Dark Night di Tim Sutton

L’inquietudine percepita dalla consapevolezza di poter essere in qualunque momento il bersaglio, e la vittima, di un individuo che agisce senza alcuna motivazione, definito folle,  o più semplicemente giudicato incapace di intendere e di volere e per questo spesso agevolato nella condanna, ottenendo la riduzione della pena da scontare in una struttura non adeguata alla gravità del crimine commesso.

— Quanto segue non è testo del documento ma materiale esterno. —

(* ===== verification/Rpn.v ===== *)
(** * Reverse-Polish expressions of the engine

    The connector writes the expressions of its programs as text: fields
    separated by commas, each an identifier, a number or an operator.  This
    file is the engine's side of that text, as far as the connector uses
    it: the fields of an expression ([rpn_fields]), their reading as
    tokens ([token_of]), the evaluation of a token list on a stack
    ([rpn_eval]) with the operators [+], [*], [/], [UN] and [IF], and the
    stack discipline ([rpn_wf]) that tells the expressions the engine
    accepts from those it rejects.

    Numbers are plain decimal literals, which is what the connector writes
    for counts and finite scales; every field that is neither a number nor
    one of the five operators is read as an identifier. *)

From Stdlib Require Import ZArith String Ascii List Lia.
From Stdlib Require Import Floats.SpecFloat.
From stdpp Require Import base tactics option list strings.
From S2P Require Import Prelude GoStrings Float64.

(** ** Tokens *)

Inductive token : Type :=
| TNum (v : float64)
| TVar (name : string)
| TAdd
| TMul
| TDiv
| TUn
| TIf.

#[export] Instance token_eq_dec : EqDecision token.
Proof. solve_decision. Defined.

(** The fields of an expression: the text between its commas. *)
Definition rpn_fields (rpn : string) : list string :=
  SplitN rpn "," (S (String.length rpn)).

(** A field read as a token: an operator, a number, or else an
    identifier. *)
Definition token_of (field : string) : token :=
  if decide (field = "+") then TAdd
  else if decide (field = "*") then TMul
  else if decide (field = "/") then TDiv
  else if decide (field = "UN") then TUn
  else if decide (field = "IF") then TIf
  else match ParseFloat_decimal field with
       | Some v => TNum v
       | None => TVar field
       end.

Definition tokens_of (rpn : string) : list token :=
  map token_of (rpn_fields rpn).

(** ** Evaluation *)

(** The value of an identifier at the row under evaluation. *)
Definition row_env : Type := string → option float64.

(** One token on the stack, whose top is the head of the list.  [UN] is
    one for an unknown value and zero otherwise; [a,b,c,IF] is [c] when
    [a] is unknown or zero, and [b] otherwise. *)
Definition rpn_step (ρ : row_env) (stack : list float64) (t : token)
  : outcome (list float64) :=
  match t, stack with
  | TNum v, _ => Ok (v :: stack)
  | TVar x, _ =>
      match ρ x with
      | Some v => Ok (v :: stack)
      | None => Err ("unknown variable `" +:+ x +:+ "'")
      end
  | TAdd, b :: a :: stack' => Ok (f64_add a b :: stack')
  | TMul, b :: a :: stack' => Ok (f64_mul a b :: stack')
  | TDiv, b :: a :: stack' => Ok (f64_div a b :: stack')
  | TUn, a :: stack' => Ok ((if f64_is_nan a then f64_1 else f64_zero) :: stack')
  | TIf, c :: b :: a :: stack' =>
      Ok ((if f64_is_nan a || negb (f64_neqb a f64_zero) then c else b) :: stack')
  | _, _ => Err "RPN stack underflow"
  end.

Definition rpn_run (ρ : row_env) (toks : list token) (stack : list float64)
  : outcome (list float64) :=
  foldM (rpn_step ρ) toks stack.

(** An expression has a value when its tokens leave exactly one value on
    the stack. *)
Definition rpn_eval (ρ : row_env) (toks : list token) : outcome float64 :=
  let! stack := rpn_run ρ toks [] in
  match stack with
  | [v] => Ok v
  | _ => Err "RPN final stack size != 1"
  end.

(** ** The stack discipline *)

(** How many values a token takes from the stack; each token leaves
    one. *)
Definition pops (t : token) : nat :=
  match t with
  | TNum _ | TVar _ => 0
  | TUn => 1
  | TAdd | TMul | TDiv => 2
  | TIf => 3
  end.

(** The depth of the stack after the tokens, from depth [d]; [None] when
    a token finds too few values. *)
Fixpoint depth_after (toks : list token) (d : nat) : option nat :=
  match toks with
  | [] => Some d
  | t :: toks' =>
      if (pops t <=? d)%nat then depth_after toks' (S (d - pops t)) else None
  end.

(** The identifiers a token list refers to. *)
Definition vars_of (toks : list token) : list string :=
  omap (λ t, match t with TVar x => Some x | _ => None end) toks.

(** A well-formed expression: its identifiers are defined and its tokens
    take the stack from empty to one value. *)
Definition rpn_wf (defined : string → bool) (toks : list token) : bool :=
  forallb defined (vars_of toks) && bool_decide (depth_after toks 0 = Some 1).

(** ** Reading what was written *)

Lemma SplitN_Join (fields : list string) (sep : ascii) (n : nat) :
  fields ≠ [] → Forall (λ f, free_of sep f = true) fields →
  length fields ≤ n →
  SplitN (Join fields (String sep "")) sep n = fields.
Proof.
  intros Hne Hfree. revert n.
  induction Hfree as [|f fields Hf Hfree IH]; intros n Hn; [done|].
  destruct fields as [|g fields].
  - apply SplitN_free; [done|simpl in Hn; lia].
  - destruct n as [|[|n]]; simpl in Hn; [lia..|].
    change (Join (f :: g :: fields) (String sep ""))
      with (f +:+ String sep "" +:+ Join (g :: fields) (String sep "")).
    rewrite string_app_char, SplitN_cons by done.
    f_equal. apply IH; [done|simpl; lia].
Qed.

Lemma Join_length (fields : list string) (sep : ascii) :
  length fields ≤ S (String.length (Join fields (String sep ""))).
Proof.
  induction fields as [|f fields IH]; [simpl; lia|].
  destruct fields as [|g fields]; [simpl; lia|].
  change (Join (f :: g :: fields) (String sep ""))
    with (f +:+ String sep "" +:+ Join (g :: fields) (String sep "")).
  rewrite !string_app_length.
  set (rest := Join (g :: fields) (String sep "")) in *. simpl in *. lia.
Qed.

(** The fields of a joined expression are the fields that were joined. *)
Lemma rpn_fields_Join (fields : list string) :
  fields ≠ [] → Forall (λ f, free_of "," f = true) fields →
  rpn_fields (Join fields ",") = fields.
Proof.
  intros Hne Hfree. unfold rpn_fields.
  apply SplitN_Join; [done..|apply Join_length].
Qed.

Lemma tokens_of_Join (fields : list string) :
  fields ≠ [] → Forall (λ f, free_of "," f = true) fields →
  tokens_of (Join fields ",") = map token_of fields.
Proof. intros Hne Hfree. unfold tokens_of. by rewrite rpn_fields_Join. Qed.

(** ** Evaluation, token by token *)

Lemma rpn_run_app ρ toks1 toks2 stack :
  rpn_run ρ (toks1 ++ toks2) stack
  = let! stack' := rpn_run ρ toks1 stack in rpn_run ρ toks2 stack'.
Proof. apply foldM_app. Qed.

Lemma rpn_run_cons ρ t toks stack :
  rpn_run ρ (t :: toks) stack
  = let! stack' := rpn_step ρ stack t in rpn_run ρ toks stack'.
Proof. reflexivity. Qed.

(** ** Well-formed expressions are the ones that have a value *)

Lemma rpn_step_Ok ρ stack t :
  (∀ x, t = TVar x → is_Some (ρ x)) → pops t ≤ length stack →
  ∃ stack', rpn_step ρ stack t = Ok stack'
            ∧ length stack' = S (length stack - pops t).
Proof.
  intros Hvar Hpops.
  destruct t; try destruct (Hvar _ eq_refl) as [v Hv];
    destruct stack as [|c [|b [|a stack]]]; simpl in *; try lia;
    rewrite ?Hv; eexists; (split; [done|simpl; lia]).
Qed.

Lemma rpn_step_inv ρ stack t stack' :
  rpn_step ρ stack t = Ok stack' →
  pops t ≤ length stack ∧ length stack' = S (length stack - pops t)
  ∧ ∀ x, t = TVar x → is_Some (ρ x).
Proof.
  destruct t; destruct stack as [|c [|b [|a stack]]]; simpl;
    try destruct (ρ name) eqn:Hρ; intros [= <-]; simpl;
    (split; [lia|split; [lia|]]); intros x [= <-]; by rewrite ?Hρ.
Qed.

Lemma vars_of_cons t toks :
  vars_of (t :: toks)
  = match t with TVar x => x :: vars_of toks | _ => vars_of toks end.
Proof. by destruct t. Qed.

(** A run that is given what its tokens need goes through. *)
Lemma rpn_run_Ok ρ toks stack d :
  Forall (λ x, is_Some (ρ x)) (vars_of toks) →
  depth_after toks (length stack) = Some d →
  ∃ stack', rpn_run ρ toks stack = Ok stack' ∧ length stack' = d.
Proof.
  revert stack; induction toks as [|t toks IH]; intros stack Hvars Hd.
  - simpl in *. simplify_eq. by eexists.
  - rewrite vars_of_cons in Hvars. cbn [depth_after] in Hd.
    destruct (Nat.leb_spec (pops t) (length stack)) as [Hp|]; [|done].
    destruct (rpn_step_Ok ρ stack t) as (stack1 & Hstep & Hlen); [|done|].
    { intros x ->. by inversion Hvars. }
    rewrite rpn_run_cons, Hstep. cbn [obind]. apply IH; [|by rewrite Hlen].
    destruct t; try done. by apply Forall_cons in Hvars as [_ ?].
Qed.

(** A run that goes through was given what its tokens need. *)
Lemma rpn_run_inv ρ toks stack stack' :
  rpn_run ρ toks stack = Ok stack' →
  Forall (λ x, is_Some (ρ x)) (vars_of toks)
  ∧ depth_after toks (length stack) = Some (length stack').
Proof.
  revert stack; induction toks as [|t toks IH]; intros stack.
  - intros [= <-]. by split.
  - rewrite rpn_run_cons. intros (stack1 & Hstep & Hrun)%obind_Ok_inv.
    apply rpn_step_inv in Hstep as (Hp & Hlen & Hvar).
    apply IH in Hrun as [Hvars Hd]. rewrite vars_of_cons. cbn [depth_after].
    destruct (Nat.leb_spec (pops t) (length stack)); [|lia].
    rewrite <- Hlen. split; [|done].
    destruct t; try done. constructor; [by apply Hvar|done].
Qed.

(** The engine never panics on an expression: it has a value or an
    error. *)
Lemma rpn_run_no_panic ρ toks stack p : rpn_run ρ toks stack ≠ Panic p.
Proof.
  revert stack; induction toks as [|t toks IH]; intros stack; [done|].
  rewrite rpn_run_cons. destruct (rpn_step ρ stack t) as [stack1| |q] eqn:E;
    [apply IH|done|].
  destruct t; destruct stack as [|c [|b [|a stack]]]; simpl in E;
    try destruct (ρ name); done.
Qed.

Lemma rpn_eval_no_panic ρ toks p : rpn_eval ρ toks ≠ Panic p.
Proof.
  unfold rpn_eval. pose proof (rpn_run_no_panic ρ toks [] p) as Hrun.
  destruct (rpn_run ρ toks []) as [[|v [|? ?]]| |q]; simpl; congruence.
Qed.

(** An evaluation on a stack is the evaluation on the empty stack, above
    what the stack held. *)
Lemma rpn_run_frame ρ toks stack stack' below :
  rpn_run ρ toks stack = Ok stack' →
  rpn_run ρ toks (stack ++ below) = Ok (stack' ++ below).
Proof.
  revert stack; induction toks as [|t toks IH]; intros stack.
  - by intros [= <-].
  - rewrite !rpn_run_cons. intros (stack1 & Hstep & Hrun)%obind_Ok_inv.
    replace (rpn_step ρ (stack ++ below) t) with (Ok (A:=list float64) (stack1 ++ below));
      [by apply IH|].
    destruct t; destruct stack as [|c [|b [|a stack]]]; simpl in *;
      try destruct (ρ name); by simplify_eq.
Qed.

(** ** Fields the connector writes *)

(** An identifier of the connector is read as an identifier: it starts
    with [serie], so it is neither an operator nor a number. *)
Lemma token_of_serie (rest : string) :
  token_of ("serie" +:+ rest) = TVar ("serie" +:+ rest).
Proof.
  change ("serie" +:+ rest) with (String "s" ("erie" +:+ rest)).
  unfold token_of. repeat (rewrite decide_False by done).
  unfold ParseFloat_decimal. simpl.
  by destruct (Cut _ ".") as [[ip fp]|].
Qed.

(** A decimal literal is read as its number. *)
Lemma token_of_number (field : string) (v : float64) :
  ParseFloat_decimal field = Some v → token_of field = TNum v.
Proof.
  intros Hv. unfold token_of.
  repeat (case_decide; [subst; vm_compute in Hv; discriminate|]).
  by rewrite Hv.
Qed.

Lemma token_of_format_f (p : nat) (x : float64) :
  f64_is_finite x = true → token_of (format_f p x) = TNum (f64_rounded p x).
Proof.
  intros Hx. apply token_of_number. by rewrite ParseFloat_format_f, Hx.
Qed.

Lemma token_of_Itoa (n : Z) :
  (0 ≤ n)%Z → token_of (Itoa n) = TNum (f64_of_decimal false n 0).
Proof. intros Hn. by apply token_of_number, ParseFloat_Itoa. Qed.

(** ** The expressions the engine accepts *)

(** A well-formed expression has a value wherever its identifiers have
    one. *)
Lemma rpn_wf_eval (defined : string → bool) (ρ : row_env) (toks : list token) :
  rpn_wf defined toks = true →
  (∀ x, defined x = true → is_Some (ρ x)) →
  ∃ v, rpn_eval ρ toks = Ok v.
Proof.
  unfold rpn_wf, rpn_eval.
  rewrite andb_true_iff, bool_decide_eq_true, <- (Is_true_true (forallb _ _)).
  rewrite forallb_True. intros [Hvars Hd] Hρ.
  destruct (rpn_run_Ok ρ toks [] 1) as (stack & -> & Hlen); [|done|].
  - eapply Forall_impl; [done|]. intros x Hx. by apply Hρ, Is_true_true.
  - destruct stack as [|v [|? ?]]; try done. by exists v.
Qed.

(** More identifiers in scope keep an expression well formed. *)
Lemma rpn_wf_mono (defined defined' : string → bool) (toks : list token) :
  (∀ x, defined x = true → defined' x = true) →
  rpn_wf defined toks = true → rpn_wf defined' toks = true.
Proof.
  unfold rpn_wf. rewrite !andb_true_iff, <- !(Is_true_true (forallb _ _)).
  rewrite !forallb_True. intros Hsub [Hvars ?]. split; [|done].
  eapply Forall_impl; [done|]. intros x Hx. by apply Is_true_true, Hsub, Is_true_true.
Qed.

(** An expression that has a value is well formed. *)
Lemma rpn_eval_Ok_wf (ρ : row_env) (toks : list token) (v : float64) :
  rpn_eval ρ toks = Ok v →
  rpn_wf (λ x, bool_decide (is_Some (ρ x))) toks = true.
Proof.
  unfold rpn_wf, rpn_eval. intros (stack & Hrun & Hv)%obind_Ok_inv.
  apply rpn_run_inv in Hrun as [Hvars Hd].
  rewrite andb_true_iff, bool_decide_eq_true, <- (Is_true_true (forallb _ _)).
  rewrite forallb_True. setoid_rewrite bool_decide_spec.
  by destruct stack as [|? [|? ?]].
Qed.

(** The engine accepts an expression exactly when it is well formed:
    the evaluation returns a value if and only if every identifier of the
    expression has a value and the tokens take the stack from empty to
    exactly one value; otherwise it returns an error, and it never
    panics. *)
Theorem rpn_eval_wf (ρ : row_env) (toks : list token) :
  (is_Ok (rpn_eval ρ toks) = true
   ↔ rpn_wf (λ x, bool_decide (is_Some (ρ x))) toks = true)
  ∧ ∀ p, rpn_eval ρ toks ≠ Panic p.
Proof.
  split; [split|].
  - intros [v Hv]%is_Ok_true. by apply (rpn_eval_Ok_wf ρ toks v).
  - intros Hwf. apply is_Ok_true, (rpn_wf_eval _ ρ toks Hwf).
    by intros x ?%bool_decide_eq_true.
  - intros p. unfold rpn_eval. pose proof (rpn_run_no_panic ρ toks [] p) as Hp.
    destruct (rpn_run ρ toks []) as [[|v [|? ?]]| |]; simpl; congruence.
Qed.

(** The expression that replaces unknown samples by zero, on a sample
    and on an unknown one. *)
Example rpn_eval_zeroed_sample :
  rpn_eval (λ x, if decide (x = "serie0") then Some f64_2 else None)
    (tokens_of "serie0,UN,0,serie0,IF") = Ok f64_2.
Proof. reflexivity. Qed.

Example rpn_eval_zeroed_unknown :
  rpn_eval (λ x, if decide (x = "serie0") then Some NaN else None)
    (tokens_of "serie0,UN,0,serie0,IF") = Ok f64_zero.
Proof. reflexivity. Qed.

Pena che lascia per l’ennesima volta nello sgomento totale i familiari degli innocenti deceduti, distrutti da un dolore che giorno dopo giorno logora i loro animi come un tarlo, gettandoli nell’aberrante, deprimente sconforto della rabbia, suscitata dallo smarrimento di milioni quesiti che emergono in seguito all’incomprensibile, ed inumano, gesto.

Questa è la sensazione trasmessa, espressa, e rappresentata, nella pellicola Dark Night diretta da Tim Sutton, la quale si basa sul tragico evento, avvenuto il 20 luglio 2012, nel cinema Aurora in Colorado, in occasione della premier del film: Batman Dark Night Rises (Il Cavaliere Oscuro-Il Ritorno), quando il giovane ventiquattrenne James E. Holmes uccise 12 persone ferendone 70, e per cui ricevette 12 ergastoli.

Sguardo assente, animo alienato privo di coscienza, la movenza di un automa che vive chiuso nella sua bolla d’aria, in un mondo con regole e principi che esulano dalla conosciuta razionalità,  ma non per questo da considerare, e giustificare, come una mancanza psichica, che porta alla  luce la fragilità e la vulnerabilità umana, nei confronti di un nemico impossibile da individuare, poichè identificabile nel vicino di casa, nel compagno di banco o semplicemente nell’uomo o donna seduto accanto a noi nell’autobus, che alimenta la paura verso l’ignoto, ed il cui rischio è quello di spingere ognuno di noi a chiudersi, isolandosi nel tentativo di difenderci e salvarsi da un impercettibile spettro.

Dark Night, presentato alla 73° Mostra Internazionale d’Arte Cinematografica di Venezia nella Sezioni Orizzonti  vincitore del Premio Lanterna Magica, non è la semplice e lineare trasposizione cinematografica dell’assurdo episodio, bensì è l’analisi introspettiva delle emozioni e dello scorrere della vita del carnefice e delle vittime nei giorni precedenti, il cui scopo è quello di far immedesimare lo spettatore in ognuno di loro, attraverso le immagini di vita quotidiana scandita dalle musiche intense dell’artista Maica Armata, raggiungendo, di conseguenza un risultato ampiamente soddisfacente.